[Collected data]
◇ ◇ ◇ ◇ ◇ ◇ ◇

Lemma is_int_small (z : Z) : -1000 <= z <= 1000 -> is_int z.
Proof. unfold is_int, min_int, max_int. lia. Qed.

Lemma reachable_upd_run_all (clock : nat -> Z) (defaultFactory : Factory)
    (os : list op) (s : state) :
  reachable_upd clock defaultFactory s ->
  reachable_upd clock defaultFactory (run_all clock os s).
Proof.
  revert s. induction os as [|o os IH]; intros s H; simpl; [exact H|].
  apply IH. apply reach_upd_step. exact H.
Qed.

Lemma one_queued_reachable : reachable_upd clock0 dial_fresh one_queued.
Proof.
  apply reachable_upd_run_all.
  apply (reach_upd_init clock0 dial_fresh "db:5432" (caller_config FIFO 0 2) None).
  - apply is_int_small. simpl. lia.
  - reflexivity.
Qed.

Lemma grown_reachable : reachable_upd clock0 dial_fresh grown.
Proof.
  apply reach_upd_update; [apply is_int_small; simpl; lia|].
  exact one_queued_reachable.
Qed.

Lemma X10_witness :
  tunables_positive (config (pool grown)) /\
  InitCap (config (pool grown)) = 0 /\ cacheMethod (config (pool grown)) = FIFO.
Proof.
  exact (X10_pool_configuration_stays_positive clock0 dial_fresh grown grown_reachable).
Defined.

Lemma X11_witness :
  exists q,
    conns (pool grown) = Some q /\
    BlockingDeque.gate_cap q = MaxCap (config (pool grown)) /\
    Z.of_nat (BlockingDeque.gate_len q) <= MaxCap (config (pool grown)) /\
    (length (Deque.container (BlockingDeque.dq q)) <= BlockingDeque.gate_len q)%nat.
Proof.
  exact (X11_gate_bounds_survive_Update clock0 dial_fresh grown grown_reachable).
Defined.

◇ ◇ ◇ ◇ ◇ ◇ ◇

Work to be completed |
Working through the records above, copy each line in which "exact" is found.

Task response |
  revert s. induction os as [|o os IH]; intros s H; simpl; [exact H|].
  apply IH. apply reach_upd_step. exact H.
  exact one_queued_reachable.
  exact (X10_pool_configuration_stays_positive clock0 dial_fresh grown grown_reachable).
  exact (X11_gate_bounds_survive_Update clock0 dial_fresh grown grown_reachable).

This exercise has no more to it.